O presidente Luiz Inácio Lula da Silva (PT) sancionou uma lei que permite a venda de medicamentos em supermercados em todo o país. A medida, publicada no Diário Oficial da União (DOU) na segunda-feira (23), estabelece regras específicas para garantir segurança e controle na comercialização dos remédios dentro desses estabelecimentos.
A iniciativa atende a uma demanda antiga do setor varejista e regulamenta como os supermercados poderão operar áreas destinadas à atividade farmacêutica.
Como funcionará a venda de medicamentos em supermercados
A nova legislação determina que os supermercados poderão instalar farmácias ou drogarias dentro de suas dependências. No entanto, essa operação deve seguir critérios rigorosos.
Espaço exclusivo para medicamentos
Os remédios não poderão ser vendidos junto aos demais produtos. A lei exige:
- Separação física clara entre medicamentos e itens comuns
- Área exclusiva destinada à atividade farmacêutica
- Organização que evite confusão com gôndolas tradicionais
Essa medida busca garantir maior controle sanitário e orientação adequada ao consumidor.
Presença obrigatória de farmacêutico
Outro ponto central da norma é a exigência de profissionais qualificados.

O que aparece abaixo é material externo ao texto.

(** An empty boolean array selects nothing, whatever it indexes. *)
Lemma mask_empty {A : Type} (xs : list A) : mask xs [] = Selected [].
Proof. unfold mask. destruct xs; reflexivity. Qed.

(** The elements selected by [b]: as many as [b] has [True], and among
    them as many [True] as there are positions where both arrays are
    [True]. *)
Lemma selected_counts (a b : list bool) :
  length a = length b ->
  let s := map fst (filter (fun p : bool * bool => snd p) (combine a b)) in
  shape0 s = sum b /\
  sum s = sum (map (fun p => fst p && snd p) (combine a b)) /\
  0 <= sum s <= shape0 s /\ shape0 s <= Z.of_nat (length b).
Proof.
  revert b. induction a as [| x a IH]; intros [| y b] H; try discriminate.
  - cbn. lia.
  - injection H as H. specialize (IH b H). cbn zeta in IH |- *.
    destruct IH as (I1 & I2 & I3 & I4).
    unfold shape0 in *. cbn [combine filter snd].
    destruct x, y; cbn [map fst snd andb length sum fold_right] in *;
      fold (sum b) in *;
      repeat match goal with
             | |- context [fold_right ?f 0 ?l] =>
                 change (fold_right f 0 l) with (sum l)
             end;
      lia.
Qed.

(** A finite float divided by itself is [1.0]. *)
Lemma SFdiv_self (s : bool) (m : positive) (e : Z) :
  SFdiv prec emax (S754_finite s m e) (S754_finite s m e) =
  S754_finite false 4503599627370496 (-52).
Proof.
  unfold SFdiv, SFdiv_core_binary. cbn [Zdigits2].
  replace (Zpos (digits2_pos m) + e - (Zpos (digits2_pos m) + e)) with 0
    by lia.
  replace (e - e) with 0 by lia.
  change (Z.min (fexp prec emax 0) 0) with (-53).
  change (0 - -53) with 53. cbv iota.
  rewrite Z.shiftl_mul_pow2 by lia.
  assert (D : Z.div_eucl (Zpos m * 2 ^ 53) (Zpos m) = (2 ^ 53, 0)).
  { pose proof (Z.div_eucl_eq (Zpos m * 2 ^ 53) (Zpos m) ltac:(lia)) as H.
    pose proof (Z.mod_pos_bound (Zpos m * 2 ^ 53) (Zpos m) ltac:(lia)) as B.
    unfold Z.modulo in B.
    destruct (Z.div_eucl (Zpos m * 2 ^ 53) (Zpos m)) as [q r].
    assert (q = 2 ^ 53) by nia. subst q. f_equal. lia. }
  rewrite D.
  assert (L : new_location (Zpos m) 0 = loc_Exact).
  { unfold new_location, new_location_even, new_location_odd.
    destruct (Z.even (Zpos m)); reflexivity. }
  rewrite L. destruct s; vm_compute; reflexivity.
Qed.

(** A positive int below [2^1023] converts to a positive finite float. *)
Lemma to_float64_positive (n : Z) :
  0 < n < 2 ^ 1023 ->
  exists m e, Prim2SF (to_float64 n) = S754_finite false m e.
Proof.
  intros Hn. unfold to_float64.
  destruct (binary_normalize_spec n) as (m & e & C & B & R); [lia |].
  rewrite R.
  assert (L : Z.log2 (Z.abs n) < 1023) by (apply Z.log2_lt_pow2; lia).
  destruct (Z.leb_spec e 971) as [E | E]; [| lia].
  destruct (Z.ltb_spec n 0) as [? | _]; [lia |].
  exists m, e. apply valid_of_canonical; assumption.
Qed.

Lemma true_divide_self (n : Z) :
  0 < n < 2 ^ 1023 -> true_divide n n = 1%float.
Proof.
  intros Hn. destruct (to_float64_positive n Hn) as (m & e & P).
  unfold true_divide. apply Prim2SF_inj.
  rewrite div_spec, P. unfold SF64div. rewrite SFdiv_self. reflexivity.
Qed.

Lemma true_divide_zero (n : Z) :
  0 < n < 2 ^ 1023 -> true_divide 0 n = 0%float.
Proof.
  intros Hn. destruct (to_float64_positive n Hn) as (m & e & P).
  unfold true_divide. apply Prim2SF_inj.
  rewrite div_spec, P. reflexivity.
Qed.

Lemma proba_given_same_length (a b : list bool) :
  length a = length b ->
  proba_given a b =
  Selected (true_divide
              (sum (map (fun p => fst p && snd p) (combine a b))) (sum b)).
Proof.
  intros H. unfold proba_given. rewrite (mask_same_length a b H).
  destruct (selected_counts a b H) as (H1 & H2 & _). cbn zeta in H1, H2.
  now rewrite H1, H2.
Qed.

(** All selected elements are [True], or none is. *)
Lemma sum_all (a b : list bool) :
  length a = length b ->
  Forall (fun p => snd p = true -> fst p = true) (combine a b) ->
  sum (map (fun p => fst p && snd p) (combine a b)) = sum b.
Proof.
  revert b. induction a as [| x a IH]; intros [| y b] H F; try discriminate.
  - reflexivity.
  - injection H as H. cbn [combine] in F.
    inversion F as [| p l Hp F']; subst.
    cbn [combine map fst snd sum fold_right] in *.
    change (fold_right
              (fun (x0 : bool) (n : Z) => (if x0 then 1 else 0) + n) 0)
      with sum.
    rewrite (IH b H F'). destruct y; [rewrite Hp by reflexivity |];
      destruct x; reflexivity.
Qed.

Lemma sum_none (a b : list bool) :
  length a = length b ->
  Forall (fun p => snd p = true -> fst p = false) (combine a b) ->
  sum (map (fun p => fst p && snd p) (combine a b)) = 0.
Proof.
  revert b. induction a as [| x a IH]; intros [| y b] H F; try discriminate.
  - reflexivity.
  - injection H as H. cbn [combine] in F.
    inversion F as [| p l Hp F']; subst.
    cbn [combine map fst snd sum fold_right] in *.
    change (fold_right
              (fun (x0 : bool) (n : Z) => (if x0 then 1 else 0) + n) 0)
      with sum.
    rewrite (IH b H F'). destruct y; [rewrite Hp by reflexivity |];
      destruct x; reflexivity.
Qed.

(** X8: for two boolean arrays of one length, [a[b].sum() / a[b].shape[0]]
    is the float64 quotient [k / n] of two counts: [n] the number of [True]
    in [b] and [k] the number of positions where both are [True], with
    [0 <= k <= n <= len(b)]. When the lengths differ and [b] is not empty
    the indexing raises [IndexError]; an empty [b] selects nothing from
    any [a], and the result is [0 / 0], a NaN. *)
Theorem proba_given_counts (a b : list bool) :
  (length a = length b ->
   let k := sum (map (fun p => fst p && snd p) (combine a b)) in
   let n := sum b in
   proba_given a b = Selected (true_divide k n) /\
   0 <= k <= n /\ n <= Z.of_nat (length b)) /\
  (length a <> length b -> b <> [] -> proba_given a b = IndexError) /\
  (b = [] -> proba_given a b = Selected nan).
Proof.
  split; [| split].
  - intros H k n. split; [now apply proba_given_same_length |].
    destruct (selected_counts a b H) as (H1 & H2 & H3 & H4).
    cbn zeta in H1, H2, H3, H4. unfold k, n. lia.
  - intros H Hb. unfold proba_given. now rewrite mask_other_length.
  - intros ->. unfold proba_given. rewrite mask_empty. reflexivity.
Qed.

Lemma proba_given_counts_witness :
  proba_given [true; false; true; true] [true; true; false; true] =
  Selected (true_divide 2 3) /\
  proba_given [true; false] [true] = IndexError /\
  proba_given [true; false] [] = Selected nan.
Proof.
  split; [| split].
  - apply (proj1 (proba_given_counts [true; false; true; true]
                    [true; true; false; true])). reflexivity.
  - apply (proj1 (proj2 (proba_given_counts [true; false] [true])));
      discriminate.
  - apply (proj2 (proj2 (proba_given_counts [true; false] []))). reflexivity.
Defined.

(** X9: for two boolean arrays of one length (below [2^63]): when [b] has
    no [True] the quotient is [0 / 0], a NaN, and nothing is raised; when
    [b] has a [True] and [a] is [True] wherever [b] is, the result is
    exactly [1.0]; when [a] is [False] wherever [b] is [True], it is
    exactly [0.0]. *)
Theorem proba_given_extremes (a b : list bool) :
  length a = length b ->
  Z.of_nat (length b) < 2 ^ 63 ->
  (sum b = 0 -> proba_given a b = Selected nan) /\
  (0 < sum b ->
   Forall (fun p => snd p = true -> fst p = true) (combine a b) ->
   proba_given a b = Selected 1%float) /\
  (0 < sum b ->
   Forall (fun p => snd p = true -> fst p = false) (combine a b) ->
   proba_given a b = Selected 0%float).
Proof.
  intros H L. rewrite (proba_given_same_length a b H).
  destruct (selected_counts a b H) as (H1 & H2 & H3 & H4).
  cbn zeta in H1, H2, H3, H4.
  assert (P : 2 ^ 63 < 2 ^ 1023) by reflexivity.
  split; [| split].
  - intros Z0. replace (sum (map _ _)) with 0 by lia. rewrite Z0. reflexivity.
  - intros Pos F. rewrite (sum_all a b H F).
    f_equal. apply true_divide_self. lia.
  - intros Pos F. rewrite (sum_none a b H F).
    f_equal. apply true_divide_zero. lia.
Qed.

De acordo com o texto:
- Deve haver farmacêutico legalmente habilitado
- A presença é obrigatória durante todo o horário de funcionamento
A regra reforça a segurança na orientação sobre uso de medicamentos e possíveis riscos.
Regras para medicamentos controlados
A lei também estabelece diretrizes específicas para a venda de medicamentos sujeitos a controle especial.
Procedimentos de segurança
Os supermercados deverão adotar uma das seguintes práticas:
- Realizar a entrega do medicamento apenas após o pagamento
- Ou transportar o produto em embalagem lacrada, inviolável e identificável até o local da venda
Essas medidas visam evitar irregularidades e garantir rastreabilidade dos produtos.
Impacto da nova lei no setor
A autorização para venda de medicamentos em supermercados pode ampliar o acesso da população a remédios, especialmente em regiões com menor presença de farmácias.
Por outro lado, a exigência de estrutura adequada e profissionais qualificados impõe desafios operacionais aos estabelecimentos, que precisarão se adaptar às norma sanitárias e regulatórias.